§ **Supplied records**:

Segment Open

(** A property of every record the lookup returns holds of every
    record [get_geodata] returns, cached ones included. *)
Lemma get_geodata_keeps (v : variant) (self : resolver) (P : gmap string cell -> Prop) :
  (forall args kwargs s s' d,
      _get_geodata v self args kwargs s = (Ret (Some d), s') -> P d) ->
  forall s, reachable v self s ->
    Forall (fun e => P (snd e)) (results_cache s) /\
    forall args kwargs s' d,
      get_geodata v self args kwargs s = (Ret (Some d), s') -> P d.
Proof.
  intros HP.
  assert (Hstep : forall s args kwargs,
            Forall (fun e => P (snd e)) (results_cache s) ->
            (forall s' d, get_geodata v self args kwargs s = (Ret (Some d), s') -> P d) /\
            Forall (fun e => P (snd e))
                   (results_cache (snd (get_geodata v self args kwargs s)))).
  { intros s args kwargs Hc. split.
    - intros s' d H.
      destruct (get_geodata_record v self args kwargs s s' d H)
        as [_ [[Hhit _]|[_ (s0 & Hg & _)]]].
      + exact (cache_get_Forall P _ _ _ Hc Hhit).
      + exact (HP _ _ _ _ _ Hg).
    - unfold get_geodata, bind, get_result_from_cache.
      destruct (forallb hashable (make_key args kwargs)); [|exact Hc].
      destruct (cache_get (make_key args kwargs) (results_cache s)); [exact Hc|].
      pose proof (_get_geodata_cache v self args kwargs s) as Hsame.
      destruct (_get_geodata v self args kwargs s) as [[[d0|]|e] s1] eqn:Hg;
        cbn in Hsame |- *; rewrite Hsame; try exact Hc.
      apply cache_set_Forall; [exact Hc | exact (HP _ _ _ _ _ Hg)]. }
  intros s Hreach. induction Hreach as [|s args kwargs _ IH].
  - split; [constructor|]. intros args kwargs s' d H.
    exact (proj1 (Hstep init_state args kwargs (Forall_nil_2 _)) s' d H).
  - destruct IH as [IHc _].
    destruct (Hstep s args kwargs IHc) as [_ Hc']. split; [exact Hc'|].
    intros args' kwargs' s' d H. exact (proj1 (Hstep _ args' kwargs' Hc') s' d H).
Qed.

(** X8: every record a [ZIPLevel_GeoDB] resolver returns has the field
    [country_name], and its value is [None]. *)
Theorem ZIPLevel_country_name_is_None (self : resolver) args kwargs (s s' : state)
    (d : gmap string cell) :
  reachable ZIPLevel_GeoDB self s ->
  get_geodata ZIPLevel_GeoDB self args kwargs s = (Ret (Some d), s') ->
  d !! "country_name" = Some CNone.
Proof.
  intros Hreach H.
  refine (proj2 (get_geodata_keeps ZIPLevel_GeoDB self
                   (fun d => d !! "country_name" = Some CNone) _ s Hreach)
                args kwargs s' d H).
  clear. intros args kwargs s s' d Hg. unfold _get_geodata in Hg.
  destruct (bind_params (signature ZIPLevel_GeoDB) args kwargs) as [ps|]; [|discriminate].
  destruct (run_plan_finished self _ _ s s' d Hg) as [results Hfin].
  cbn [finish_of] in Hfin. unfold ZIPLevel_finish in Hfin.
  destruct (length results =? 0)%nat; [discriminate|].
  destruct (locate results) as [d1|e]; [|discriminate]. cbn [obind] in Hfin.
  destruct (delitem "latitude" d1) as [d2|e]; [|discriminate]. cbn [obind] in Hfin.
  destruct (delitem "longitude" d2) as [d3|e]; [|discriminate]. cbn [obind] in Hfin.
  simplify_eq. apply lookup_insert_eq.
Qed.
(** ** Calls to the outside *)

Inductive Call :=
| reply_text (chat : Z) (t : Text)             (* message.reply_text *)
| get_chat_member (chat user : Z)
| delete_message (chat mid : Z)
| edit_text (status_message : Z) (t : Text)    (* status_message.edit_text *)
| sleep.                                       (* asyncio.sleep(0.1) *)

Definition Trace := list (Call * Outcome).

(** ** The state *)

(** A value of [active_deletions]; a message is known by its id. *)
Record Entry := mkEntry { active : bool; status_message : Z }.

(** [active_deletions], by chat id. *)
Definition Active := Z -> option Entry.

Definition set_entry (chat : Z) (e : option Entry) (d : Active) : Active :=
  fun c => if c =? chat then e else d c.

(** [chat_id in active_deletions and active_deletions[chat_id].get('active')],
    which is also [active_deletions.get(chat_id, {}).get('active')]. *)
Definition is_active (chat : Z) (d : Active) : bool :=
  match d chat with
  | Some e => active e
  | None => false
  end.

Record Store := mkStore {
  active_deletions : Active;
  deleted_count : Z;
  failed_count : Z;
  current_batch : list Z
}.

Record World := mkWorld {
  store : Store;
  log : list (Level * Line);     (* logger output, oldest first *)
  trace : Trace                  (* calls and their outcomes, oldest first *)
}.

(** The outside: the Bot API answers each call knowing what was called
    before; [roster chat user] is the status Telegram has for a member; and
    [others] is what the other coroutines of the process did to
    [active_deletions] while this one was suspended in an await. *)
Record Outside := mkOutside {
  bot : Trace -> Call -> Outcome;
  roster : Z -> Z -> string;
  others : Trace -> Active -> Active
}.

(** No other coroutine touches the dictionary. *)
Definition alone (t : Trace) (d : Active) : Active := d.

Definition quiet (out : Outside) : Prop := forall t d, others out t d = d.

(** ** Programs *)

Inductive Prog (A : Type) : Type :=
| Ret (a : A)
| Throw (e : string)
| Await (c : Call) (k : Outcome -> Prog A)
| Member (chat user : Z) (k : Result string -> Prog A)
| Pause (k : Prog A)
| Get (k : Store -> Prog A)
| Put (s : Store) (k : Prog A)
| Logger (l : Level) (r : Line) (k : Prog A).
Arguments Throw {A} e.
Arguments Await {A} c k.
Arguments Member {A} chat user k.
Arguments Pause {A} k.
Arguments Get {A} k.
Arguments Put {A} s k.
Arguments Logger {A} l r k.

Fixpoint bind {A B} (m : Prog A) (f : A -> Prog B) : Prog B :=
  match m with
  | Ret a => f a
  | Throw e => Throw e
  | Await c k => Await c (fun o => bind (k o) f)
  | Member chat user k => Member chat user (fun r => bind (k r) f)
  | Pause k => Pause (bind k f)
  | Get k => Get (fun s => bind (k s) f)
  | Put s k => Put s (bind k f)
  | Logger l r k => Logger l r (bind k f)
  end.

(** [try: m  except Exception as e: h e], and the bare [except:]. *)
Fixpoint try {A} (m : Prog A) (h : string -> Prog A) : Prog A :=
  match m with
  | Ret a => Ret a
  | Throw e => h e
  | Await c k => Await c (fun o => try (k o) h)
  | Member chat user k => Member chat user (fun r => try (k r) h)
  | Pause k => Pause (try k h)
  | Get k => Get (fun s => try (k s) h)
  | Put s k => Put s (try k h)
  | Logger l r k => Logger l r (try k h)
  end.

Declare Scope delete_scope.
Delimit Scope delete_scope with delete.
Notation "x <- m ;; k" := (bind m (fun x => k))
  (at level 61, m at next level, right associativity) : delete_scope.
Notation "m ;; k" := (bind m (fun _ => k))
  (at level 61, right associativity) : delete_scope.
Local Open Scope delete_scope.

Definition await (c : Call) : Prog Z :=
  Await c (fun o => match o with Ok v => Ret v | Raise e => Throw e end).

(** [(await context.bot.get_chat_member(...)).status] *)
Definition member_status (chat user : Z) : Prog string :=
  Member chat user (fun r => match r with Val s => Ret s | Exc e => Throw e end).

(** [await asyncio.sleep(0.1)]: the coroutine is suspended; nothing is
    raised short of a cancellation, which is not part of the model. *)
Definition pause : Prog unit := Pause (Ret tt).

Definition logger (l : Level) (r : Line) : Prog unit := Logger l r (Ret tt).

Definition get : Prog Store := Get (fun s => Ret s).
Definition put (s : Store) : Prog unit := Put s (Ret tt).

(** An assignment to the dictionary or to a local variable. *)
Definition modify (f : Store -> Store) : Prog unit := s <- get ;; put (f s).

Definition with_active (f : Active -> Active) (s : Store) : Store :=
  mkStore (f (active_deletions s)) (deleted_count s) (failed_count s)
    (current_batch s).

(** ** Running a handler *)

Definition record (c : Call) (o : Outcome) (w : World) : World :=
  mkWorld (store w) (log w) (trace w ++ [(c, o)]).

Definition write_log (l : Level) (r : Line) (w : World) : World :=
  mkWorld (store w) (log w ++ [(l, r)]) (trace w).

Section Run.

Variable out : Outside.

(** While the coroutine waits the others run. *)
Definition suspend (w : World) : World :=
  mkWorld (with_active (others out (trace w)) (store w)) (log w) (trace w).
(** ** Boxes *)

Lemma find_app {A : Type} (p : A -> bool) l1 l2 :
  find p (l1 ++ l2) =
  match find p l1 with Some a => Some a | None => find p l2 end.
Proof.
  induction l1 as [|a t IH]; cbn; [reflexivity|].
  destruct (p a); [reflexivity | exact IH].
Qed.

Lemma cellAt_app l1 l2 cx cy :
  cellAt (l1 ++ l2) cx cy =
  match cellAt l2 cx cy with Some c => Some c | None => cellAt l1 cx cy end.
Proof. unfold cellAt. now rewrite rev_app_distr, find_app. Qed.

Lemma cellAt_uniform l cx cy c :
  In c l -> cell_x c = cx -> cell_y c = cy ->
  (forall c', In c' l -> cell_x c' = cx -> cell_y c' = cy -> c' = c) ->
  cellAt l cx cy = Some c.
Proof.
  intros Hin Hx Hy Hall. unfold cellAt.
  destruct (find _ (rev l)) as [c'|] eqn:E.
  - apply find_some in E. destruct E as [Hin' Hp].
    apply in_rev in Hin'. apply andb_prop in Hp. destruct Hp as [Hx' Hy'].
    apply Z.eqb_eq in Hx', Hy'. f_equal. now apply Hall.
  - pose proof (find_none _ _ E c ltac:(now apply in_rev in Hin)) as Hn.
    cbn beta in Hn. subst. rewrite !Z.eqb_refl in Hn. discriminate.
Qed.

Lemma cellAt_none l cx cy :
  (forall c, In c l -> cell_x c <> cx \/ cell_y c <> cy) ->
  cellAt l cx cy = None.
Proof.
  intros Hall. unfold cellAt.
  destruct (find _ (rev l)) as [c'|] eqn:E; [|reflexivity].
  apply find_some in E. destruct E as [Hin' Hp].
  apply in_rev in Hin'. apply andb_prop in Hp. destruct Hp as [Hx' Hy'].
  apply Z.eqb_eq in Hx', Hy'. destruct (Hall c' Hin'); contradiction.
Qed.
(** * The Challenge 2 DevUI launcher (challenge-2/devui_launcher.py)

    A shallow embedding of the launcher script: the environment validator
    [check_environment], the workflow declared through [WorkflowBuilder],
    the launch function [launch_workflow_devui] with its two handlers, and
    [main] with the command line, the gate and the outer handlers.

    Effects are explicit.  A program is a function from the [World] (the
    command line, the process environment, and what every external call
    does) to the list of [event]s it produces and an [outcome]: a returned
    value or a raised Python exception. *)

From Stdlib Require Import ZArith String Ascii List Lia.
From stdpp Require Import base option list sorting gmap strings pretty.

Open Scope string_scope.
Open Scope Z_scope.

(** ** Python exceptions *)

(** The exception classes the launcher can meet, with the base class of
    each as in Python's hierarchy.  [KeyboardInterrupt], [SystemExit] and
    [GeneratorExit] derive from [BaseException] directly, not from
    [Exception]. *)
Inductive exn_class :=
  | BaseException
  | SystemExit
  | KeyboardInterrupt
  | GeneratorExit
  | Exception
  | ImportError
  | ModuleNotFoundError
  | OSError
  | FileNotFoundError
  | ValueError
  | RuntimeError.

#[global] Instance exn_class_eq_dec : EqDecision exn_class.
Proof. solve_decision. Defined.

Definition base_class (c : exn_class) : option exn_class :=
  match c with
  | BaseException => None
  | SystemExit | KeyboardInterrupt | GeneratorExit | Exception => Some BaseException
  | ImportError | OSError | ValueError | RuntimeError => Some Exception
  | ModuleNotFoundError => Some ImportError
  | FileNotFoundError => Some OSError
  end.

(** [issubclass_upto n c d]: [d] is met within [n] steps up from [c]. *)
Fixpoint issubclass_upto (n : nat) (c d : exn_class) : bool :=
  bool_decide (c = d) ||
  match n with
  | O => false
  | S n' =>
      match base_class c with
      | Some b => issubclass_upto n' b d
      | None => false
      end
  end.

(** The hierarchy above is three levels deep below [BaseException]. *)
Definition issubclass (c d : exn_class) : bool := issubclass_upto 3 c d.

(** An exception value: its class, what [str(e)] gives, and (read for
    [SystemExit] only) its integer exit code, as in [sys.exit(1)]. *)
Record exn := mk_exn {
  exn_cls : exn_class;
  exn_str : string;
  exn_code : Z
}.

Definition isinstance (e : exn) (c : exn_class) : bool :=
  issubclass (exn_cls e) c.

(** ** The workflow builder *)

(** Modelled from the spec: the four executor handles that the launcher
    imports from [sequential_workflow_chal2], a module of this repository
    that is not among the sources; they are four distinct named handles. *)
Inductive Executor :=
  | customer_data_executor
  | risk_analyzer_executor
  | compliance_report_executor
  | fraud_alert_executor.

#[global] Instance Executor_eq_dec : EqDecision Executor.
Proof. solve_decision. Defined.

Definition all_executors : list Executor :=
  [customer_data_executor; risk_analyzer_executor;
   compliance_report_executor; fraud_alert_executor].
(** * keeg hashing library: a shallow embedding and its verified properties

    The development follows the headers of the library:
    - [endian]        : keeg/endian/conversion.hpp and keeg/common/macrohelpers.hpp
    - [BlockBuffer]   : the buffering code shared, line for line, by
                        Md5::hashCore, Sha1::hashCore, Sha256::hashCore and
                        Sha3::hashCore
    - [MerkleDamgard] : processBuffer / hashFinal of Md5, Sha1 and Sha256
    - [Md5], [Sha1], [Sha256], [Sha3], [Crc32], [Crc64], [XxHash32],
      [XxHash64]      : the algorithm classes
    - [HashAlgorithm] : the base class (computeHash over memory and streams)
    - [Adler32], [Djb2Hash32], [SDBMHash32], [BKDRHash32], [JOAATHash32],
      [JSHash32], [PJWHash32], [APHash32], [Fnv]
                      : the checksum and the byte-at-a-time hash classes
    - [Conversion]    : the byte-order conversions of conversion.hpp
    - [IO]            : keeg/io/binarywriters.hpp and binaryreaders.hpp

    Conventions.  A w-bit unsigned integer is a [Z] kept in [0, 2^w) by an
    explicit wrap-around.  A [uint8_t] in a buffer or in a digest is a
    [byte].  An array is a list, written by index with [upd]; a [size_t]
    used as an index or a length is a [nat], except where the code adds
    two values of its caller ([IO.writeBytes], [IO.readBytes]): there it
    is a [Z] that wraps at [2^64].  The host is little-endian
    (x86): every [#if __BYTE_ORDER == __BIG_ENDIAN] takes its [#else]
    branch and a word read through a cast pointer takes its low byte from
    the lowest address. *)

From Stdlib Require Import Strings.String Strings.Ascii Strings.Byte.
From Stdlib Require Import ZArith List Lia Bool Btauto.
Import ListNotations.
Local Open Scope Z_scope.

(* ------------------------------------------------------------------ *)
(** ** Bytes and arrays *)

(** The value of a [uint8_t]. *)
Definition byte_to_Z (b : byte) : Z := Z.of_N (Byte.to_N b).

(** [static_cast<uint8_t>(z)]: the low eight bits of [z]. *)
Definition Z_to_byte (z : Z) : byte :=
  match Byte.of_N (Z.to_N (z mod 256)) with
  | Some b => b
  | None => x00
  end.

(** [a[i] = v] on an array held as a list.  A write past the end is
    undefined behaviour in the source; here it leaves the array as it is. *)
Fixpoint upd {A : Type} (l : list A) (i : nat) (v : A) : list A :=
  match l, i with
  | [], _ => []
  | _ :: t, O => v :: t
  | h :: t, S i' => h :: upd t i' v
  end.

(** [*p++ = b] for every [b] of [bs], starting at index [pos]. *)
Fixpoint write_bytes (l : list byte) (pos : nat) (bs : list byte) : list byte :=
  match bs with
  | [] => l
  | b :: rest => write_bytes (upd l pos b) (S pos) rest
  end.

(** [for (; i < stop; i++) a[i] = 0], as [count = stop - i] writes. *)
Fixpoint fill_zero (l : list byte) (i count : nat) : list byte :=
  match count with
  | O => l
  | S count' => fill_zero (upd l i x00) (S i) count'
  end.

(** Wrap-around of unsigned arithmetic. *)
Definition u8  (x : Z) : Z := x mod 256.
Definition u32 (x : Z) : Z := x mod 4294967296.
Definition u64 (x : Z) : Z := x mod 18446744073709551616.

(** [~x] on [uint32_t] and [uint64_t]. *)
Definition not32 (x : Z) : Z := Z.lxor x 4294967295.
Definition not64 (x : Z) : Z := Z.lxor x 18446744073709551615.

(* ------------------------------------------------------------------ *)
(** ** keeg/endian/conversion.hpp, keeg/common/macrohelpers.hpp *)

Module endian.

(** [swap(uint32_t)], by its portable definition. *)
Definition swap32 (x : Z) : Z :=
  u32 (Z.lor (Z.lor (Z.lor (Z.shiftr x 24)
                           (Z.land (Z.shiftr x 8) 65280))
                    (Z.land (Z.shiftl x 8) 16711680))
             (Z.shiftl x 24)).

(** [swap(uint64_t)], by its portable definition: the three exchanges
    are taken of [x] itself and joined by [|]. *)
Definition swap64 (x : Z) : Z :=
  Z.lor (Z.lor (Z.lor (u64 (Z.shiftl (Z.land x 0x00000000FFFFFFFF) 32))
                      (Z.shiftr (Z.land x 0xFFFFFFFF00000000) 32))
               (Z.lor (u64 (Z.shiftl (Z.land x 0x0000FFFF0000FFFF) 16))
                      (Z.shiftr (Z.land x 0xFFFF0000FFFF0000) 16)))
        (Z.lor (u64 (Z.shiftl (Z.land x 0x00FF00FF00FF00FF) 8))
               (Z.shiftr (Z.land x 0xFF00FF00FF00FF00) 8)).
(** What a handshake with a file hash does to a node that is not a seed
    and whose file is open for writing: whatever the node knew before, it
    takes the metadata of the handshake, empties [havePieces], adds every
    index to [missingPieces] and resizes the file. *)
Lemma handshake_adopts (s : t) (socket : SocketRef) (message : Wire.handshake)
    (now : N) (h : string) (n : N) (file : list byte) (idxs : list N) :
  let remotePieceSize := JS.or_null_number (Wire.pieceSize message) in
  isSeed s = false ->
  Wire.id message <> id s ->
  JS.or_null_string (Wire.fileHash message) = Some h ->
  JS.or_null_number (Wire.fileSize message) = Some n ->
  JS.loop_indices (JS.ceil_div n (JS.to_number remotePieceSize)) = Some idxs ->
  Manager.fileHandle (fileManager s) = Some file ->
  Manager.mode (fileManager s) = Manager.w_plus ->
  exists s' out,
    _handleHandshake s socket message now = Returns s' out
    /\ fileName s' = JS.or_null_string (Wire.fileName message)
    /\ fileSize s' = Some n
    /\ fileHash s' = Some h
    /\ pieceSize s' = remotePieceSize
    /\ numPieces s' = Some (JS.ceil_div n (JS.to_number remotePieceSize))
    /\ havePieces s' = []
    /\ missingPieces s' = list_to_set idxs ∪ missingPieces s
    /\ pendingPieces s' = pendingPieces s
    /\ isSeed s' = false
    /\ startTime s' = Some now
    /\ id s' = id s
    /\ fileManager s'
       = Manager.mk (Manager.pieceSize (fileManager s))
                    (Some (Manager.fh_truncate file n)) (Some n) Manager.w_plus.
Proof.
  intros remotePieceSize Hseed Hid Hh Hn Hidx Hfile Hmode.
  unfold _handleHandshake. rewrite bool_decide_eq_false_2 by done.
  set (s1 := assign_peerId socket _ _).
  assert (Hs1 : fileManager s1 = fileManager s
                /\ missingPieces s1 = missingPieces s
                /\ pendingPieces s1 = pendingPieces s
                /\ isSeed s1 = isSeed s
                /\ id s1 = id s).
  { subst s1. by destruct (JSMap.has _ _). }
  destruct Hs1 as (Hfm1 & Hm1 & Hp1 & Hseed1 & Hid1).
  clearbody s1. rewrite Hseed1, Hseed, Hh, Hn. fold remotePieceSize.
  change (JS.to_number (Some n)) with n. rewrite Hidx.
  unfold Manager.setSize. cbn -[JS.ceil_div]. rewrite Hfm1, Hfile, Hmode.
  set (s2 := set_progress _ _ _ _ _).
  destruct (handshake_reply_frame s2 socket (Wire.id message) (Wire.port message))
    as [Hf Hp].
  destruct (handshake_reply s2 _ _ _) as [s3 o3]. cbn [fst] in *.
  apply outside_requests_fields in Hf
    as (Hname & Hsize & Hhash & Hps & Hnp & Hid3 & Hfm & Hhave & Hmiss & Hstart & Hsd & _).
  exists s3, o3. split; [done|].
  rewrite Hname, Hsize, Hhash, Hps, Hnp, Hid3, Hfm, Hhave, Hmiss, Hstart, Hsd, Hp.
  subst s2. cbn -[JS.ceil_div]. rewrite Hm1, Hp1, Hseed1, Hseed, Hid1. done.
Qed.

Segment Closed

§ **Problem to work on**: Scan the material above for the word "GeneratorExit", and copy each line where it appears.

§ **Written answer**:
    [GeneratorExit] derive from [BaseException] directly, not from
  | GeneratorExit
  | SystemExit | KeyboardInterrupt | GeneratorExit | Exception => Some BaseException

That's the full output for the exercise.